- Born: 10 January 1870 Goch
- Died: 29 July 1963 (aged 93) Huizen
- Occupation: Nutritionist

= Martine Wittop Koning =

Dutch nutrition writer

Martine Diederik Wittop Koning (10 January 1870 – 29 July 1963) was a Dutch nutritionist, vegetarianism activist and cookbook writer. She was a pioneer of domestic science in the Netherlands.

==Biography==

Martine Konging was born in Goch to Dirk Arnold Wittop Koning (1845–1909) and Martina Susanna Everdina de Moulin (1846–1928). She moved to Amsterdam with her parents and four younger brothers at age 14. In 1891, she attended Amsterdamsche Huishoudschool, a domestic science school on Amsterdam's Prinsengracht and passed her cooking school teacher exam in 1893. In 1895, she moved with the school to its new building on the Zandpad opposite Vondelpark where she was a resident cooking and nutrition teacher. She authored brochures about domestic science and also gave cooking lectures.
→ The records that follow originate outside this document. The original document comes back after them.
Lemma verifyTransactionXdr_accepts_witness :
  @verifyTransactionXdr demo_strkey "CONTRACT" (λ _, inl (PlainTx demo_tx)) 50000 "xdr" =
    Ret (VerificationSuccess "G12345" "CONTRACT") ↔
  ∃ tx, ((λ _ : string, inl (PlainTx demo_tx) : envelope + exn) "xdr" = inl (PlainTx tx) ∨
         (λ _ : string, inl (PlainTx demo_tx) : envelope + exn) "xdr" = inl (FeeBump tx)) ∧
    @acceptable demo_strkey "CONTRACT" 50000 tx "G12345" "CONTRACT".
Proof.
  exact (@verifyTransactionXdr_accepts demo_strkey "CONTRACT" (λ _, inl (PlainTx demo_tx)) 50000
    "xdr" "G12345" "CONTRACT").
Defined.

Example verifyTransactionXdr_demo :
  @verifyTransactionXdr demo_strkey "CONTRACT" (λ _, inl (PlainTx demo_tx)) 50000 "xdr" =
    Ret (VerificationSuccess "G12345" "CONTRACT").
Proof. vm_compute. reflexivity. Qed.

Lemma verify_ignores_signature_bytes_witness :
  @verify_decoded demo_strkey "CONTRACT" 50000 (forge "" demo_tx) =
  @verify_decoded demo_strkey "CONTRACT" 50000 demo_tx.
Proof. exact (@verify_ignores_signature_bytes demo_strkey "CONTRACT" 50000 "" demo_tx). Defined.
Lemma run_received evs : ∀ b c, NoDup (subscribers b) →
  received c (run JSON_stringify b evs) =
  received c b ++ transcript JSON_stringify c (bool_decide (c ∈ subscribers b)) evs.
Proof.
  induction evs as [|ev evs IH]; intros b c Hn; simpl; [by rewrite app_nil_r|].
  rewrite IH by (by apply step_NoDup). destruct ev as [c'|e|c'|c']; simpl.
  - assert (received c (subscribeToLiveEvents c' (write c' connected_frame b)) =
            received c (write c' connected_frame b)) as -> by done.
    rewrite received_write, <- app_assoc. f_equal.
    destruct (decide (c' = c)) as [->|Hc]; simpl.
    + rewrite bool_decide_true; [done|]. case_decide; set_solver.
    + do 2 f_equal. apply bool_decide_ext. case_decide; set_solver.
  - unfold publishLiveEvent. rewrite publish_received, publish_subscribers by done.
    rewrite <- app_assoc. f_equal. case_decide as Hc.
    + by rewrite bool_decide_true.
    + by rewrite bool_decide_false.
  - destruct (decide (c' ∈ subscribers b)) as [Hin|Hin].
    + rewrite received_write, <- app_assoc. f_equal.
      destruct (decide (c' = c)) as [->|Hc]; [|done].
      change (subscribers (write c heartbeat_frame b)) with (subscribers b).
      by rewrite !(bool_decide_true (c ∈ subscribers b)).
    + f_equal. destruct (decide (c' = c)) as [->|Hc]; [|done].
      by rewrite (bool_decide_false (c ∈ subscribers b)).
  - f_equal. destruct (decide (c' = c)) as [->|Hc].
    + rewrite bool_decide_false; [done|]. rewrite list_elem_of_filter. naive_solver.
    + f_equal. apply bool_decide_ext. rewrite list_elem_of_filter. naive_solver.
Qed.

(** whatever the interleaving of connections, events, timers and disconnections, each
    client has received exactly the frames of the events published while it was connected,
    in order and once each, its heartbeats, and nothing after it left. *)
Theorem stream_transcript evs c :
  received c (run JSON_stringify empty_bus evs) = transcript JSON_stringify c false evs.
Proof. rewrite run_received by constructor. done. Qed.

End stream_theorems.

(** ** Concrete runs *)

Definition map_redis : RedisStore (gmap string string).
Proof.
  refine {| r_get k r := r !! k; r_setex k _ v r := <[k := v]> r;
            r_keys _ r := (map_to_list r).*1;
            r_del ks r := filter (λ kv : string * string, kv.1 ∉ ks) r |}.
  - intros. apply lookup_insert_eq.
  - intros. by apply lookup_insert_ne.
  - intros k ks r. case_decide as Hk.
    + apply map_lookup_filter_None. right. naive_solver.
    + destruct (r !! k) as [v|] eqn:E.
      * apply map_lookup_filter_Some. naive_solver.
      * apply map_lookup_filter_None. by left.
Defined.

Lemma setCache_getCache_witness :
  ∃ s', (@setCache _ _ HasCache_self map_redis (λ _, "1") "k" (jint 1) 30 ≫= λ _,
         @getCache _ _ HasCache_self map_redis (λ _, Some (jint 1)) "k")
          (World (Cache ∅ (mkMetrics 0 0)) []) = (Ret (jint 1), World s' []) ∧
    hits (getMetrics s') = 0 + 1 ∧ misses (getMetrics s') = 0.
Proof.
  apply (@setCache_getCache _ _ HasCache_self map_redis (λ _, Some (jint 1)) (λ _, "1") "k"
    (jint 1) 30 (Cache ∅ (mkMetrics 0 0))); done.
Defined.
(* ===== verification/Transactions.v ===== *)
(** * The transaction routes ([src/routes/transactions.ts])

    Building unsigned transactions, the application caps, and the submission of signed
    ones.  A handler runs over the database and the Soroban service. *)

From Stdlib Require Import String.
From S2P Require Import Prelude Js Http Validation Decimal Db Soroban Xdr.

#[local] Open Scope string_scope.
#[local] Open Scope list_scope.
#[local] Open Scope Z_scope.

Record tx_state (N : Type) := TxState { tx_db : db; chain : @rpc_state N }.
Arguments TxState {N} tx_db chain.
Arguments tx_db {N} t.
Arguments chain {N} t.

#[export, program] Instance HasDb_tx {N} : HasDb (tx_state N) :=
  {| get_db := tx_db; set_db d s := TxState d (chain s) |}.
Solve Obligations with (done || by intros ? []).

Definition on_chain {N A} (m : M (@rpc_state N) A) : M (tx_state N) A :=
  zoom chain (λ c s, TxState (tx_db s) c) m.

(** A string property of a validated body. *)
Definition text (k : string) (r : request) : string :=
  default "" (body_prop k r ≫= as_string).

(** [Number(v)] of a validated issue id, an integer of the JSON document. *)
Definition number_prop (k : string) (r : request) : jsnum :=
  match body_prop k r with
  | Some (JNum m e) => if jnum_is_int m e then Fin (jnum_int m e) else NaN
  | _ => NaN
  end.

Definition GLOBAL_CAP : Z := 15.

Section Transactions.
Context {N : Type} `{Rpc N} `{Zod} `{StrKey}.
Variable sc : schema.
Variable CONTRACT_ID : string.
(** [process.env.STELLAR_NETWORK_PASSPHRASE ?? ...]. *)
Variable NETWORK_PASSPHRASE : string.
Variable decode_envelope : string → envelope + exn.
(** [new Transaction(TransactionEnvelope.fromXDR(xdr), passphrase)] of the submission. *)
Variable parse_tx : string → outcome Tx.

Notation state := (tx_state N).

Definition lift (o : outcome Tx) : M state Tx :=
  match o with Ret a => mret a | Throw e => throw e end.

(** [buildAndSimulate(res, buildFn)]. *)
Definition buildAndSimulate (buildFn : outcome Tx) : M state response :=
  try_catch
    (tx ← lift buildFn;
     estimate ← on_chain (simulate tx);
     mret (send_json 200 (obj
       [("xdr", Some (JStr (toXDR tx))); ("fee", Some (JStr (fee estimate)));
        ("instructions", Some (jint (instructions estimate)));
        ("readBytes", Some (jint (readBytes estimate)));
        ("writeBytes", Some (jint (writeBytes estimate)))])))
    (λ err, mret (error_response 400 (error_message "transaction simulation failed" err))).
In 1900, she became secretary of the Association of Teachers in Domestic Education. Konging later joined a new cooking school on Gabriël Metsustraat in 1906. She worked as a teacher for the school until her retirement in 1935. In 1928, she moved to a house in Huizen which had been built by her brother, architect Adrianus Rudolphus Wittop Koning (1878–1961). Until her death at the age of 93, she was active and worked in her vegetable garden.

Koning has been described as a pioneer of domestic science in the Netherlands and one of the most prolific cookbook authors in Dutch history.

==Vegetarianism==

Koning was a follower of strict dietary regulations. She was a teetotaller and became a vegetarian in 1900. The school board ordered Koning to eat her meals separately to students because she was a vegetarian. Koning advocated a meatless diet in her lectures and publications. She was a member of the Dutch Vegetarian Association but had to resign in 1919 as some of her non-vegetarian cookbooks contained meat recipes.

==Selected publications==

Her most successful was Simple and Calculated Recipes (1901), a cookbook for the bourgeoisie. Her other publications include Big vegetarian cook book (Groot vegetarisch kookboek), The vegetarian dinner (Dutch:Het vegetarisch middagmaal), Vegetable salad recipes (Dutch: Rauwkost recepten), Our twelve o'clock lunch hour (Dutch:Ons twaalfuurtje), Food in children's homes (Dutch:Voeding in kindertehuizen) and In search of mushrooms (Dutch: Paddestoelen zoeken).